Durante uma manifestação contra a reforma administrativa e da previdência, um grupo não muito grande, mesmo descoordenado, provocou um conflito que quase ceifou a vida de um policial, além de ter provocado ferimentos em outros.
Diante de uma previsível progressão e intensidade das manifestações, o SIAAP - Serviço de Inteligência e Apoio à Atividades Policiais (antes SIAOP, Operações), órgão de Inteligência do Senado Federal composto por um grupo de sete servidores dos quais eu era um dos integrantes, e com a contribuição de agentes da maior competência, efetuou uma análise e proposição de soluções, entre as quais a construção de um espelho d'água era a mais ousada. Tal proposta tinha por base o fato de que os espelhos d'água já estavam presentes nos demais palácios, mesmo no Congresso Nacional, só que do outro lado, de frente para a Praça dos três Poderes. Assim, quando da realização de um "brainstorming" para a formulação do documento que seria encaminhado ao Presidente do Congresso Nacional, não fui o único que apresentou essa mesma proposta.

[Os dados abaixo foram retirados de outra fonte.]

Definition sample_prepared (w : Z) : outcome service_error CommitCreatorEditRecord * Z :=
  @prepare_CommitForCreator Z sample_running sample_platform sample_request_codec sample_context (sample_id "01") (sample_id "03")
    (cc_Input (sample_commit "request-1")) w.

Definition sample_record (w : Z) : CommitCreatorEditRecord :=
  match (sample_prepared w).1 with Ok record => record | _ => sample_commit "request-1" end.

Lemma sample_record_prepared w : is_ok (sample_prepared w).1 = true -> sample_prepared w = (Ok (sample_record w), (sample_prepared w).2).
Proof. unfold sample_record. destruct (sample_prepared w) as [[record| |] w']; [done|discriminate..]. Qed.

Lemma sample_revision : pi_BaseProjectRevision (cc_Input (sample_commit "request-1")) <= MaxInt64.
Proof. vm_compute. discriminate. Qed.

(** The same request as an agent's proposal, in a run *)
Definition sample_agent_context : context :=
  Some (mkAuthority AuthorityProductCLI "installation" "grant" (AgentActor (sample_id "90")) zero_policy
    (Some (mkInvocation (sample_id "91") "edit propose" "fingerprint" CommandReceiptOutcome "digest" None (mkContext None None None None)))).

Definition sample_proposing (w : Z) : outcome service_error ProposeEditRecord * Z :=
  @prepare_Propose Z sample_running sample_platform sample_request_codec sample_agent_context (sample_id "01") (sample_id "03") (sample_id "92")
    (sample_id "93") (cc_Input (sample_commit "request-1")) w.

Lemma service_records_accepted_witness : exists record,
  (sample_proposing 0).1 = Ok record /\ propose_typed record /\ validateProposeEditRecord record = Ok tt /\
  cmd_typed (CommitCommand (sample_record 0)) /\ length (cc_Allocation (sample_record 0)) = 4%nat.
Proof.
  assert (is_ok (sample_proposing 0).1 = true) as Hok by (vm_compute; reflexivity).
  destruct (sample_proposing 0) as [[record| |] w1] eqn:Ep; [|discriminate Hok..]. exists record. split; [reflexivity|].
  destruct (@service_records_accepted Z sample_running sample_laws sample_platform sample_request_codec sample_request_laws
    0 (Proposing record) w1 sample_sums) as (Hp & Hv & _).
  { apply (@handed_propose Z sample_running sample_platform sample_request_codec 0 sample_agent_context (sample_id "01") (sample_id "03")
      (sample_id "92") (sample_id "93") (cc_Input (sample_commit "request-1")) record w1 sample_revision Ep). }
  split; [exact Hp|]. split; [exact Hv|]. split; [|vm_compute; reflexivity].
  destruct (@service_records_accepted Z sample_running sample_laws sample_platform sample_request_codec sample_request_laws
    0 (Committing (CommitCommand (sample_record 0))) (sample_prepared 0).2 sample_sums) as [Ht _]; [|exact Ht].
  apply (@handed_commit Z sample_running sample_platform sample_request_codec 0 sample_context (sample_id "01") (sample_id "03")
    (cc_Input (sample_commit "request-1")) (sample_record 0) (sample_prepared 0).2 sample_revision).
  apply (sample_record_prepared 0). vm_compute. reflexivity.
Defined.
Fixpoint json_Marshal (value : jvalue) : bytes :=
  match value with
  | JNull => bytes_of "null"
  | JBool b => bytes_of (if b then "true" else "false")
  | JString s => marshal_string s
  | JNumber text => bytes_of text
  | JArray items => "["%char :: commas (map json_Marshal items) ++ ["]"%char]
  | JObject entries => "{"%char :: commas (map (fun e => marshal_string e.1 ++ ":"%char :: json_Marshal e.2) entries) ++ ["}"%char]
  end.

(** A member with [omitempty] *)
Definition omitted {A} (name : string) (value : option A) (f : A -> jvalue) : list (string * jvalue) :=
  match value with Some a => [(name, f a)] | None => [] end.
Definition omit_text (name value : string) : list (string * jvalue) := if bool_decide (value = "") then [] else [(name, JString value)].

(** ** Instants *)

(** [d] digits *)
Fixpoint digits (d : nat) (n : Z) : bytes := match d with O => [] | S d => digits d (n / 10) ++ [digit_of (n mod 10)] end.

(** The civil date of a day counted from 1970-01-01 *)
Definition civil (day : Z) : Z * Z * Z :=
  let z := day + 719468 in
  let era := z / 146097 in
  let doe := z mod 146097 in
  let yoe := (doe - doe / 1460 + doe / 36524 - doe / 146096) / 365 in
  let doy := doe - (365 * yoe + yoe / 4 - yoe / 100) in
  let mp := (5 * doy + 2) / 153 in
  let month := if mp <? 10 then mp + 3 else mp - 9 in
  (yoe + era * 400 + (if month <=? 2 then 1 else 0), month, doy - (153 * mp + 2) / 5 + 1).

Definition year_text (year : Z) : bytes :=
  if year <? 0 then "-"%char :: digits 4 (- year) else if 9999 <? year then bytes_of (format_uint year) else digits 4 year.
(* ===== verification/CliGrants.v ===== *)
(** CLI grants and scope upgrades: [product/application/authorization.go], and
    the authorization tables of the API's database with the operations on them
    ([apps/api/repository/authorization.go], [cli_authorization.go],
    [cli_scope_upgrade.go], [invocation_policy.go]).

    A scope list in a JSON column is the list: it was marshalled from one and is
    unmarshalled to it again.  An instant in a text column is the instant: no
    modelled statement compares them. *)
From stdpp Require Import base list strings gmap sorting.
From Stdlib Require Import ZArith Lia Ascii.
From S2P Require Import Prelude GoText Exact Identity Canonical EditModel Timeline EditState EditValidate Project Database Authority.
Open Scope Z_scope.

Inductive auth_error :=
| ErrCLIGrantNotFound | ErrCLIGrantNotPending | ErrCLIGrantNotActive | ErrCLIUpgradeNotFound | ErrCLIUpgradeNotPending | ErrCLIUpgradeInvalid
| ErrAuthInvalid | ErrAuthIdentity | ErrAuthStored | ErrAuthStatement.

(** ** Scopes *)

Definition scope_char (a : ascii) : bool := is_lower a || is_digit a || (byte_val a =? 45).
(** [[a-z][a-z0-9-]*] *)
Definition scope_word (l : bytes) : bool := match l with a :: rest => is_lower a && forallb scope_char rest | [] => false end.

(** [cliScopePattern]: a word, a colon and a word, which has no colon itself *)
Fixpoint split_colon (l : bytes) : option (bytes * bytes) :=
  match l with
  | [] => None
  | a :: rest => if byte_val a =? 58 then Some ([], rest) else '(first, second) ← split_colon rest; Some (a :: first, second)
  end.
Definition cliScopePattern (scope : string) : bool :=
  match split_colon (bytes_of scope) with Some (first, second) => scope_word first && scope_word second | None => false end.

(** Drop a scope equal to the last one kept. *)
Fixpoint dedupe (last : option string) (scopes : list string) : list string :=
  match scopes with
  | [] => []
  | scope :: rest => if bool_decide (last = Some scope) then dedupe last rest else scope :: dedupe (Some scope) rest
  end.

Definition NormalizeCLIScopes (scopes : list string) : outcome auth_error (list string) :=
  if (length scopes =? 0)%nat || (64 <? length scopes)%nat then Fail ErrCLIUpgradeInvalid
  else
    let sorted := sort_by id scopes in
    if forallb cliScopePattern sorted then Ok (dedupe None sorted) else Fail ErrCLIUpgradeInvalid.

(** The bytes [json.Marshal] writes: the scopes need no escapes. *)
Definition scopes_json (scopes : list string) : bytes :=
  lit "{'domain':'open-cut/cli-grant-scopes','payload':{'scopes':[" ++
  bytes_of (match scopes with
    | [] => ""
    | first :: rest => foldl (fun text scope => text +:+ "," +:+ string_of (quote :: bytes_of scope ++ [quote])) (string_of (quote :: bytes_of first ++ [quote])) rest
    end) ++
  lit "]},'schema':'open-cut/cli-grant-scopes/v1'}".

Definition CLIScopeDigest `{Platform} (scopes : list string) : outcome auth_error string :=
  normalized ← NormalizeCLIScopes scopes; Ok (sha256_text (scopes_json normalized)).

(** [slices.BinarySearch]: [n] bounds the number of halvings. *)
Fixpoint binary_search_from (n : nat) (l : list string) (target : string) (i j : nat) : nat :=
  match n with
  | O => i
  | S n =>
      if (i <? j)%nat then
        let h := Nat.div2 (i + j) in
        if str_ltb (default "" (l !! h)) target then binary_search_from n l target (S h) j else binary_search_from n l target i h
      else i
  end.
Definition BinarySearch (l : list string) (target : string) : bool :=
  let i := binary_search_from (length l) l target 0 (length l) in
  (i <? length l)%nat && bool_decide (l !! i = Some target).

Definition scopeSetContains (superset subset : list string) : bool := forallb (BinarySearch superset) subset.

(** ** Grants *)

Inductive CLIGrantStatus := CLIGrantPending | CLIGrantActive | CLIGrantDenied | CLIGrantRevoked | CLIGrantExpired | CLIGrantOther (text : string).
#[export] Instance CLIGrantStatus_eq_dec : EqDecision CLIGrantStatus.
Proof. solve_decision. Defined.

Record CLIGrant := mkGrant {
  cg_ID : string; cg_InstallationID : string; cg_AgentID : string; cg_PublicKey : string; cg_Fingerprint : string; cg_Scopes : list string;
  cg_Revision : Z; cg_ScopeDigest : string; cg_Status : CLIGrantStatus; cg_CreatedAt : Z; cg_ExpiresAt : Z; cg_DecidedAt : option Z;
  cg_RevokedAt : option Z }.

Inductive CLIGrantScopeUpgradeStatus := UpgradePending | UpgradeApproved | UpgradeDenied | UpgradeExpired | UpgradeSuperseded.
#[export] Instance CLIGrantScopeUpgradeStatus_eq_dec : EqDecision CLIGrantScopeUpgradeStatus.
Proof. solve_decision. Defined.

Record CLIGrantScopeUpgrade := mkUpgrade {
  up_ID : string; up_GrantID : string; up_FromRevision : Z; up_RequestedScopes : list string; up_RequestedScopeDigest : string;
  up_Status : CLIGrantScopeUpgradeStatus; up_CreatedAt : Z; up_ExpiresAt : Z; up_DecidedAt : option Z }.

Record PendingCLIGrant := mkPendingGrant {
  pg_ID : string; pg_InstallationID : string; pg_AgentID : string; pg_PublicKey : string; pg_Fingerprint : string; pg_Scopes : list string;
  pg_CreatedAt : Z; pg_ExpiresAt : Z }.
Record PendingCLIGrantScopeUpgrade := mkPendingUpgrade {
  pu_ID : string; pu_GrantID : string; pu_FromRevision : Z; pu_RequestedScopes : list string; pu_CreatedAt : Z; pu_ExpiresAt : Z }.

Record AuthorizationAudit := mkAudit {
  aa_ID : string; aa_InstallationID : string; aa_PrincipalKind : AuthoritySurface; aa_PrincipalID : string; aa_Action : string; aa_Outcome : string;
  aa_RequestDigest : string; aa_OccurredAt : Z }.

Definition validatePendingCLIGrant (pending : PendingCLIGrant) : outcome auth_error unit :=
  _ ← guard_or ErrAuthIdentity (is_ok (ParseID (pg_ID pending)));
  _ ← guard_or ErrAuthIdentity (is_ok (ParseRequestID (pg_InstallationID pending)));
  _ ← guard_or ErrAuthInvalid (negb (IsZero (pg_AgentID pending)) && negb (bool_decide (pg_PublicKey pending = "")) &&
        negb (bool_decide (pg_Fingerprint pending = "")) && negb (length (pg_Scopes pending) =? 0)%nat && (pg_CreatedAt pending <? pg_ExpiresAt pending));
  _ ← NormalizeCLIScopes (pg_Scopes pending);
  Ok tt.

Definition validatePendingCLIGrantScopeUpgrade (pending : PendingCLIGrantScopeUpgrade) : outcome auth_error (list string) :=
  _ ← guard_or ErrAuthIdentity (is_ok (ParseID (pu_ID pending)));
  _ ← guard_or ErrAuthIdentity (is_ok (ParseID (pu_GrantID pending)));
  _ ← guard_or ErrCLIUpgradeInvalid ((1 <=? pu_FromRevision pending) && (pu_CreatedAt pending <? pu_ExpiresAt pending));
  NormalizeCLIScopes (pu_RequestedScopes pending).

(** ** The tables *)

Record grant_row := mkGrantRow {
  gr_installation_id : string; gr_agent_id : string; gr_public_key : string; gr_public_key_fingerprint : string; gr_scopes_json : list string;
  gr_status : CLIGrantStatus; gr_created_at : Z; gr_expires_at : Z; gr_decided_at : option Z; gr_revoked_at : option Z; gr_revision : Z }.
Record upgrade_row := mkUpgradeRow {
  ur_grant_id : string; ur_from_revision : Z; ur_requested_scopes_json : list string; ur_status : CLIGrantScopeUpgradeStatus; ur_created_at : Z;
  ur_expires_at : Z; ur_decided_at : option Z }.

Record auth_tables := mkAuthTables {
  at_local_creators : option string; at_agent_principals : gset string; at_installation_grants : gmap string grant_row;
  at_scope_upgrades : gmap string upgrade_row; at_authorization_audit : gmap string AuthorizationAudit;
  at_cli_invocation_settings : option InvocationPolicySettings }.

Definition with_agents f t := mkAuthTables (at_local_creators t) (f (at_agent_principals t)) (at_installation_grants t) (at_scope_upgrades t)
  (at_authorization_audit t) (at_cli_invocation_settings t).
Definition with_grants f t := mkAuthTables (at_local_creators t) (at_agent_principals t) (f (at_installation_grants t)) (at_scope_upgrades t)
  (at_authorization_audit t) (at_cli_invocation_settings t).
Definition with_upgrades f t := mkAuthTables (at_local_creators t) (at_agent_principals t) (at_installation_grants t) (f (at_scope_upgrades t))
  (at_authorization_audit t) (at_cli_invocation_settings t).
Definition with_audit f t := mkAuthTables (at_local_creators t) (at_agent_principals t) (at_installation_grants t) (at_scope_upgrades t)
  (f (at_authorization_audit t)) (at_cli_invocation_settings t).
Definition with_creator c t := mkAuthTables c (at_agent_principals t) (at_installation_grants t) (at_scope_upgrades t)
  (at_authorization_audit t) (at_cli_invocation_settings t).

(** What the engine refuses, by statement and tables *)
Class AuthSQLite := { auth_refuses : string -> auth_tables -> bool }.

Definition AuthTx : Type -> Type := ST auth_tables auth_error.

Definition of_outcome {A} (r : outcome auth_error A) : AuthTx A := fun t =>
  match r with Ok a => Ok (a, t) | Fail e => Fail e | Panic => Panic end.

Section tables.
Context `{Platform} `{AuthSQLite}.
(* ===== verification/CliRepository.v ===== *)
(** Pairing, scope upgrades and revocation in the API's database:
    [apps/api/repository/cli_authorization.go] and [cli_scope_upgrade.go]. *)
From stdpp Require Import base list strings gmap sorting.
From Stdlib Require Import ZArith Lia Ascii.
From S2P Require Import Prelude GoText Exact Identity Canonical EditModel Timeline EditState EditValidate Project Database Authority CliGrants.
Open Scope Z_scope.

(** [value, _ = f()]: the zero value when the call fails *)
Definition revision_or_zero {E} (r : outcome E Z) : Z := match r with Ok revision => revision | _ => 0 end.
Definition text_or_empty {E} (r : outcome E string) : string := match r with Ok text => text | _ => "" end.

Section repository.
Context `{Platform} `{AuthSQLite}.

(** A pairing that lapsed is asked again. *)
Definition grant_lapsed (grant : CLIGrant) (at_ : Z) : bool :=
  bool_decide (cg_Status grant = CLIGrantExpired) || (bool_decide (cg_Status grant = CLIGrantPending) && negb (at_ <? cg_ExpiresAt grant)).

Definition pending_again (grant : CLIGrant) (pending : PendingCLIGrant) (scopes : list string) : CLIGrant :=
  mkGrant (cg_ID grant) (cg_InstallationID grant) (cg_AgentID grant) (cg_PublicKey grant) (cg_Fingerprint grant) scopes
    (revision_or_zero (Revision_Next (cg_Revision grant))) (text_or_empty (CLIScopeDigest scopes)) CLIGrantPending
    (pg_CreatedAt pending) (pg_ExpiresAt pending) None None.

Definition new_grant (pending : PendingCLIGrant) (scopes : list string) : CLIGrant :=
  mkGrant (pg_ID pending) (pg_InstallationID pending) (pg_AgentID pending) (pg_PublicKey pending) (pg_Fingerprint pending) scopes
    (revision_or_zero (NewRevision 1)) (text_or_empty (CLIScopeDigest scopes)) CLIGrantPending (pg_CreatedAt pending) (pg_ExpiresAt pending) None None.

Definition ensure_pending (pending : PendingCLIGrant) : AuthTx CLIGrant := fun t =>
  match FindCLIGrant (pg_InstallationID pending) (pg_PublicKey pending) t with
  | Ok stored =>
      if grant_lapsed stored (pg_CreatedAt pending) then
        (normalized ← of_outcome (NormalizeCLIScopes (pg_Scopes pending));
         _ ← update_grant "pending" (cg_ID stored) (fun row =>
               revision ← next_revision row;
               Ok (mkGrantRow (gr_installation_id row) (gr_agent_id row) (gr_public_key row) (gr_public_key_fingerprint row) normalized
                 CLIGrantPending (pg_CreatedAt pending) (pg_ExpiresAt pending) None None revision));
         mret (pending_again stored pending normalized)) t
      else Ok (stored, t)
  | Fail ErrCLIGrantNotFound =>
      (normalized ← of_outcome (NormalizeCLIScopes (pg_Scopes pending));
       _ ← insert_agent (pg_AgentID pending);
       _ ← insert_grant (pg_ID pending) (mkGrantRow (pg_InstallationID pending) (pg_AgentID pending) (pg_PublicKey pending) (pg_Fingerprint pending)
             normalized CLIGrantPending (pg_CreatedAt pending) (pg_ExpiresAt pending) None None 1);
       mret (new_grant pending normalized)) t
  | Fail e => Fail e
  | Panic => Panic
  end.

Definition EnsurePendingCLIGrant (pending : PendingCLIGrant) (t : auth_tables) : outcome auth_error CLIGrant * auth_tables :=
  match validatePendingCLIGrant pending with
  | Ok _ => auth_transaction (ensure_pending pending) t
  | Fail e => (Fail e, t)
  | Panic => (Panic, t)
  end.

Definition with_grant_status (status : CLIGrantStatus) (decided : option Z) (revoked : option Z) (grant : CLIGrant) : CLIGrant :=
  mkGrant (cg_ID grant) (cg_InstallationID grant) (cg_AgentID grant) (cg_PublicKey grant) (cg_Fingerprint grant) (cg_Scopes grant) (cg_Revision grant)
    (cg_ScopeDigest grant) status (cg_CreatedAt grant) (cg_ExpiresAt grant) decided revoked.

Definition with_row_status (status : CLIGrantStatus) (decided : option Z) (revoked : option Z) (row : grant_row) : grant_row :=
  mkGrantRow (gr_installation_id row) (gr_agent_id row) (gr_public_key row) (gr_public_key_fingerprint row) (gr_scopes_json row)
    status (gr_created_at row) (gr_expires_at row) decided revoked (gr_revision row).

(** [_, _ = tx.ExecContext(...); _ = tx.Commit()] *)
Definition best_effort (body : AuthTx unit) (t : auth_tables) : auth_tables := (auth_transaction body t).2.
Lemma store_upgrade_obeyed p scopes t : at_scope_upgrades t !! pu_ID p = None -> pending_upgrades (pu_GrantID p) t = [] ->
  is_ok (store_upgrade p scopes t) = true.
Proof.
  intros Hn Hp. unfold store_upgrade, insert_upgrade, mbind, ST_bind. rewrite statement_obeyed. cbn -[pending_upgrades]. rewrite Hn, Hp. done.
Qed.

Lemma no_pending_upgrades t g : (forall id row, at_scope_upgrades t !! id = Some row -> row_is_pending g row = false) -> pending_upgrades g t = [].
Proof.
  intros Hn. unfold pending_upgrades. destruct (List.filter _ _) as [|[id row] rest] eqn:E; [done|].
  assert (In (id, row) ((id, row) :: rest)) as Hi by (by left). rewrite <- E in Hi. apply filter_In in Hi as [Hi Ht].
  apply list_elem_of_In, elem_of_map_to_list in Hi. specialize (Hn _ _ Hi). unfold row_is_pending in Hn. cbn in Ht. congruence.
Qed.

Lemma ensure_upgrade_exact t p : tables_ok t -> at_scope_upgrades t !! pu_ID p = None ->
  exactly tables_book tables_ok (spec_ensure_upgrade p) (EnsurePendingCLIGrantScopeUpgrade p) t.
Proof.
  intros Ho Hn. apply refined_exactly; [by apply ensure_upgrade_refines|]. unfold EnsurePendingCLIGrantScopeUpgrade, spec_ensure_upgrade.
  destruct (validatePendingCLIGrantScopeUpgrade p) as [scopes|e|] eqn:Ev; [|done..]. rewrite transaction_obeyed. unfold ensure_upgrade.
  unfold mbind, ST_bind, reads_tables, of_outcome. rewrite scan_obeyed by done.
  destruct (bk_grants (tables_book t) !! pu_GrantID p) as [g|] eqn:Eg; [|done].
  destruct (upgrade_acceptable p scopes g); cbn [negb guard_or]; [|done]. intros Hf _. exfalso. revert Hf.
  unfold replace_pending, pending_upgrade_of. rewrite query_obeyed. pose proof (tables_pending_of t (pu_GrantID p) Ho) as Hp.
  destruct (pending_upgrades (pu_GrantID p) t) as [|[uid urow] rest] eqn:Ep.
  - pose proof (store_upgrade_obeyed p scopes t Hn Ep) as Hs. by destruct (store_upgrade p scopes t) as [[a t']| |].
  - destruct Hp as (Hu & Ht & _). rewrite scan_upgrade_ok by (by eapply to_upgrades). destruct (same_upgrade _ _ _); [done|].
    unfold mbind, ST_bind. rewrite update_upgrades_obeyed. cbn [up_ID row_upgrade].
    match goal with |- context [store_upgrade p scopes ?t1] => set (t1' := t1) end.
    assert (is_ok (store_upgrade p scopes t1') = true) as Hs; [|by destruct (store_upgrade p scopes t1') as [[a t']| |]].
    apply store_upgrade_obeyed; [unfold t1'; cbn; by rewrite map_lookup_imap, Hn|]. apply no_pending_upgrades. unfold t1'. cbn. intros j x.
    rewrite map_lookup_imap. intros (x0 & Hx0 & Hx)%bind_Some. injection Hx as <-. destruct (row_is_pending (pu_GrantID p) x0) eqn:Ex.
    + assert (j = uid) as -> by (by apply (to_pending _ Ho (pu_GrantID p) j uid x0 urow)). rewrite bool_decide_eq_true_2 by done.
      unfold row_is_pending in Ex. apply andb_true_iff in Ex as [_ ->]. unfold row_is_pending. cbn.
      rewrite (bool_decide_eq_false_2 (replaced_status _ _ = _)); [by rewrite andb_false_r|]. unfold replaced_status. by destruct (negb _).
    + destruct (_ && _) eqn:Ew; [|done]. apply andb_true_iff in Ew as [->%bool_decide_eq_true _]. congruence.
Qed.

Lemma decide_upgrade_exact t id approve at_ : tables_ok t -> revisions_left t ->
  exactly tables_book tables_ok (spec_decide_upgrade id approve at_) (DecideCLIGrantScopeUpgrade id approve at_) t.
Proof.
  intros Ho Hrev. apply refined_exactly; [by apply decide_upgrade_refines|]. unfold DecideCLIGrantScopeUpgrade, spec_decide_upgrade, upgrade_by_id.
  rewrite query_obeyed, book_upgrade. destruct (at_scope_upgrades t !! id) as [urow|] eqn:Hu; [|done]. cbn [fmap option_fmap option_map].
  rewrite scan_upgrade_ok by (by eapply to_upgrades). destruct (bool_decide (up_Status (row_upgrade id urow) = UpgradePending)); cbn [negb orb]; [|done].
  destruct (at_ <? up_ExpiresAt (row_upgrade id urow)); cbn [negb].
  - rewrite transaction_obeyed. unfold decide_upgrade. unfold mbind, ST_bind, reads_tables, of_outcome. rewrite scan_obeyed by done.
    destruct (to_refs _ Ho _ _ Hu) as [row Hr]. rewrite book_grant. cbn [up_GrantID row_upgrade]. rewrite Hr. cbn [fmap option_fmap option_map].
    destruct (bool_decide (cg_Status (row_grant _ row) = CLIGrantActive) && _) eqn:Ea; cbn [negb guard_or]; [|done]. intros Hf _. exfalso. revert Hf.
    unfold mbind, ST_bind. destruct approve.
    + erewrite update_grant_obeyed; [|exact Hr|cbn [cg_Revision row_grant]; rewrite Z.eqb_refl; cbn [negb]; rewrite next_revision_obeyed by (by eapply Hrev); reflexivity].
      by rewrite update_upgrades_obeyed.
    + unfold mret, ST_ret. by rewrite update_upgrades_obeyed.
  - cbn [fst snd]. intros _. unfold best_effort. rewrite transaction_obeyed, update_upgrades_obeyed. cbn [fst snd].
    rewrite (update_one _ _ t id urow Hu) by done. rewrite book_put_upgrade. intros E. f_equal. exact E.
Qed.
End obedient.

#[export] Instance tables_laws `{Platform} `{AuthSQLite} : AuthorizationRepositoryLaws auth_tables.
Proof.
  refine {| repo_abs := tables_book; repo_ok := tables_ok |}.
  - intros i k t Ho _. by apply find_refines.
  - intros p t Ho Hv Ha _. by apply ensure_refines.
  - intros p t g Ho _. by apply ensure_active.
  - intros id approve at_ t Ho. by apply decide_refines.
  - intros id at_ t Ho. by apply revoke_refines.
  - intros p t Ho _. by apply ensure_upgrade_refines.
  - intros id approve at_ t Ho. by apply decide_upgrade_refines.
  - intros record t Ho. by apply audit_keeps.
  - intros candidate t Ho. by apply creator_keeps.
Defined.
Definition createPendingScopeUpgrade (grant : CLIGrant) (requiredScope : string) (at_ : Z) : Call S CLIGrantScopeUpgrade :=
  value ← new_id at_;
  normalized ← (Ret (repo_result (NormalizeCLIScopes (cg_Scopes grant ++ [requiredScope]))) : Call S (list string));
  repository_call (repo_EnsurePendingUpgrade (mkPendingUpgrade value (cg_ID grant) (cg_Revision grant) normalized at_ (at_ + CLIScopeUpgradeTTL))).

Definition associateAgentRunPairing (ctx : InvocationContext) (grant : CLIGrant) (at_ : Z) : Call S unit :=
  match ctx_RunID ctx, ctx_TurnID ctx with
  | Some run, Some turn =>
      if sv_runBinder svc then binder_call (AssociateAgentRunPairing run turn (cg_ID grant) (cg_Revision grant) at_) else mret tt
  | _, _ => mret tt
  end.

Definition bindAuthorizedAgentRun (ctx : InvocationContext) (grant : CLIGrant) (at_ : Z) : Call S unit :=
  match ctx_RunID ctx, ctx_TurnID ctx with
  | Some run, Some turn =>
      if sv_runBinder svc then
        value ← new_id at_;
        eventID ← parsed value;
        binder_call (BindAuthorizedAgentRun run turn (cg_AgentID grant) (cg_ID grant) (cg_Revision grant) eventID at_)
      else mret tt
  | _, _ => mret tt
  end.

(** *** Authorization *)

(** Between [Lock] and [Unlock]: a challenge is taken out of the map. *)
Definition take_challenge (nonce : string) (at_ : Z) (s : S) : option cliChallenge * S :=
  (sh_challenges s !! nonce, with_challenges (fun challenges => cleanupLocked at_ (delete nonce challenges)) s).

Definition request_matches (request : AuthorizationRequest) (c : CLIChallengeResult) : bool :=
  match canonicalQuery (ar_Query request) with
  | Some query =>
      bool_decide (query = ch_Query c) && bool_decide (ar_Method request = ch_Method c) && bool_decide (ar_Path request = ch_Path c) &&
      bool_decide (ar_Command request = ch_Command c) && bool_decide (ar_CommandFingerprint request = ch_CommandFingerprint c) &&
      bool_decide (ar_RequiredScope request = ch_RequiredScope c) && bool_decide (ar_BodyDigest request = ch_BodyDigest c) &&
      bool_decide (ar_CLIGrant request = ch_GrantID c)
  | None => false
  end.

Abaixo, cópia de alguns "slides" da apresentação encaminhada junto com a proposta. As páginas da apresentação são auto-explicativas. O projeto previa ainda outros assuntos, mas não relacionadas com o enfrentamento durante manifestações.
O então Presidente Antônio Carlos Magalhães gostou da proposta, e como o Presidente do Senado Federal também é o Presidente do Congresso Nacional, cabia a ele determinar a execução do projeto.
Como aquela é uma área tombada, o projeto da obra de engenharia só poderia ser realizado pelo arquiteto Oscar Niemeyer. Sabíamos que nosso esboço seria alterado, mas o que interessava mesmo é que algum espelho d'água fosse efetivamente construído. Isso porque o setores responsáveis pela continuidade das ações a partir dali seriam da Câmara dos Deputados, então não tínhamos certeza sobre os meandros de sua tramitação.
Inicialmente, ao tomar conhecimento da proposta a imprensa adotou o termo "Fosso do ACM", e críticas, como sempre, surgiram.
Para nossa sorte, o arquiteto Oscar Niemeyer não só gostou da ideia, como a viu uma oportunidade de "dar vida" àquela área.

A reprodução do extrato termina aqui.